A Children’s Hospital doctor and two female football trailblazers went to the NFL Flag Championships with a message of empowerment for girls
“Being on a team is a way to build leadership skills. We all highlighted the importance of teaching the girls about their value."February 3, 2020
Chevis Shannon, left, was joined in a panel discussion about empowering girls with Toni Harris, the first female position player in college football history, center, and Jen Welter, the first female coaching intern in the National Football League. Photo courtesy Chevis Shannon.
Chevis Shannon, DrPH, MBA, MPH, MERC, a research professor in Neurological Surgery at Monroe Carell Jr. Children’s Hospital at Vanderbilt, looked out over the audience of girls who were participants in the NFL Flag Championship, a part of the Pro Bowl activities in Orlando, Florida, the week before the Super Bowl.
She was participating in a panel discussion about empowering girls to succeed in traditionally male-dominated fields, and the other two panelists were Jen Welter, the first female coaching intern in the National Football League, and Toni Harris, the first female position player in college football history.
Welter was a defensive coaching intern for the Arizona Cardinals of the NFL in 2015 and was most recently a defensive coach with the Atlanta Legends of the Alliance of American Football. Harris accepted a scholarship in 2019 to play for Central Methodist University where she is a free safety.
“They belong in whatever sport they want to play. They belong in STEM. They are able to engage however or wherever their passion takes them and that they can compete in male-dominated arenas.”
Shannon said she jumped at the opportunity to sit on the panel with the two trailblazing women.
“Jen and Toni talked about being the firsts and paving a way to do the things you really want to do,” Shannon said. “I talked about the value of engagement and finding their voice.
“Being on a team is a way to build leadership skills. We all highlighted the importance of teaching the girls about their value, which some of them had never heard before.”
For Shannon it was a great opportunity to weave in the merits of science, technology, engineering and math, collectively known as STEM.
Shannon, who is also the board chair for Play Like a Girl, a national organization that inspires girls through sport and active play, said she was able to leave the participants with the idea that it is OK to combine sports and STEM by leveraging skills gained as an athlete and transfer those into being competitive in the classroom and beyond.
“I encouraged them to think about what skills they are gaining in sports,” she said.

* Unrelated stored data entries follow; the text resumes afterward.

(** Every file of the tree lies directly in a directory the materializer
    has created by the time it is through with the directories. *)
Lemma expected_files_housed dir input (w : world) :
  normal_abs dir = true →
  Forall (housed (performed_all
                    (map EnsureDir (expected_dirs dir (packagePath_of (manifest input)))) w))
    (expected_files dir input).*1.
Proof.
  intros Hdir. rewrite expected_paths by assumption.
  set (pp := packagePath_of (manifest input)).
  assert (Hfixed : ∀ rel A B name,
            rel ∈ project_dirs pp →
            plain_rel rel = true →
            filter (λ seg, is_skipped seg = false) (split rel) = A ++ B →
            A ++ B ≠ [] →
            plain_name name = true →
            housed (performed_all (map EnsureDir (expected_dirs dir pp)) w)
              (dir +:+ match A with [] => "" | _ => "/" +:+ String.concat "/" A end
               +:+ "/" +:+ name)).
  { intros rel A B name Hin Hrel HAB Hne Hname.
    apply (housed_fixed dir pp w rel A B name); try assumption; try reflexivity.
    - by destruct rel.
    - apply andb_true_iff in Hrel as [_ Hsegs].
      apply forallb_Forall_true in Hsegs.
      eapply Forall_impl; [exact Hsegs|]. apply plain_not_dotdot. }
  assert (Hin : ∀ i rel, project_dirs pp !! i = Some rel → rel ∈ project_dirs pp).
  { intros i rel. apply list_elem_of_lookup_2. }
  cbn [map].
  constructor.
  { apply (Hfixed "app/src/main/res/layout" ["app"; "src"; "main"] ["res"; "layout"]
             "AndroidManifest.xml" (Hin 1 _ eq_refl)); reflexivity || done. }
  constructor.
  { assert (Hdots : all_chars (λ a, negb (is_dot a)) pp = true)
      by apply replace_dots_no_dot.
    assert (Hsplit : split ("app/src/main/java/" +:+ pp)
                     = ["app"; "src"; "main"; "java"] ++ split pp).
    { change ("app/src/main/java/" +:+ pp) with ("app/src/main/java" +:+ String "/" pp).
      by rewrite split_append_slash. }
    apply (housed_fixed dir pp w ("app/src/main/java/" +:+ pp)
             (["app"; "src"; "main"; "java"] ++ package_segments pp) []
             "MainActivity.java").
    - exact Hdir.
    - apply (Hin 0). reflexivity.
    - done.
    - rewrite Hsplit. apply Forall_app. split; [by repeat constructor|].
      eapply Forall_impl; [apply (split_all_chars _ _ Hdots)|].
      apply no_dot_not_dotdot.
    - rewrite Hsplit, filter_app, app_nil_r. reflexivity.
    - done.
    - reflexivity.
    - destruct (package_segments pp) as [|seg segs]; [reflexivity|].
      rewrite (concat_app (seg :: segs) ["MainActivity.java"]) by done.
      cbn [app].
      change (String.concat "/" ("app" :: "src" :: "main" :: "java" :: seg :: segs))
        with ("app/src/main/java/" +:+ String.concat "/" (seg :: segs)).
      change (String.concat "/" ["MainActivity.java"]) with "MainActivity.java".
      rewrite !append_assoc. reflexivity. }
  constructor.
  { apply (Hfixed "app/src/main/res/layout" ["app"; "src"; "main"; "res"; "layout"] []
             "activity_main.xml" (Hin 1 _ eq_refl)); reflexivity || done. }
  constructor.
  { apply (Hfixed "app/src/main/res/values" ["app"; "src"; "main"; "res"; "values"] []
             "strings.xml" (Hin 2 _ eq_refl)); reflexivity || done. }
  constructor.
  { apply (Hfixed "app/src/main/res/layout" [] ["app"; "src"; "main"; "res"; "layout"]
             "build.gradle" (Hin 1 _ eq_refl)); reflexivity || done. }
  constructor.
  { apply (Hfixed "app/src/main/res/layout" ["app"] ["src"; "main"; "res"; "layout"]
             "build.gradle" (Hin 1 _ eq_refl)); reflexivity || done. }
  constructor.
  { apply (Hfixed "app/src/main/res/layout" [] ["app"; "src"; "main"; "res"; "layout"]
             "gradle.properties" (Hin 1 _ eq_refl)); reflexivity || done. }
  constructor.
  { apply (Hfixed "app/src/main/res/layout" [] ["app"; "src"; "main"; "res"; "layout"]
             "settings.gradle" (Hin 1 _ eq_refl)); reflexivity || done. }
  constructor.
  { apply (Hfixed "app/src/main/res/mipmap-hdpi"
             ["app"; "src"; "main"; "res"; "mipmap-hdpi"] []
             "ic_launcher.png" (Hin 4 _ eq_refl)); reflexivity || done. }
  constructor.
  { apply (Hfixed "app/src/main/res/mipmap-mdpi"
             ["app"; "src"; "main"; "res"; "mipmap-mdpi"] []
             "ic_launcher.png" (Hin 5 _ eq_refl)); reflexivity || done. }
  constructor.
  { apply (Hfixed "app/src/main/res/mipmap-xhdpi"
             ["app"; "src"; "main"; "res"; "mipmap-xhdpi"] []
             "ic_launcher.png" (Hin 6 _ eq_refl)); reflexivity || done. }
  constructor.
  { apply (Hfixed "app/src/main/res/mipmap-xxhdpi"
             ["app"; "src"; "main"; "res"; "mipmap-xxhdpi"] []
             "ic_launcher.png" (Hin 7 _ eq_refl)); reflexivity || done. }
  constructor.
  { apply (Hfixed "app/src/main/res/mipmap-xxxhdpi"
             ["app"; "src"; "main"; "res"; "mipmap-xxxhdpi"] []
             "ic_launcher.png" (Hin 8 _ eq_refl)); reflexivity || done. }
  constructor.
Qed.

Shannon, who is also director of the Surgical Outcomes Center for Kids (SOCKs) at Children’s Hospital and co-director of Bench to Bedside, Vanderbilt University Medical School’s Research Immersion Program, shared how the girls participated in an activity that grouped participants into teams. They were given a bag of multi-colored Legos. Each color was assigned a dollar value. The goal was to build a stadium that was both creative, innovatively sound, well-engineered and cost effective.
“Essentially, they had to work as a team to make the best use of the funds they had available to create a product. It was very interesting to watch how they worked through the process.”
Throughout the weekend, the flag-football players interacted with the NFL players who were selected as Pro Bowl participants, which allowed Shannon to highlight the need for role models and mentors, both male and female, and the value that comes with that relationship.
“I hope they walked away with the idea that they belong,” added Shannon. “They belong in whatever sport they want to play. They belong in STEM. They are able to engage however or wherever their passion takes them and that they can compete in male-dominated arenas.”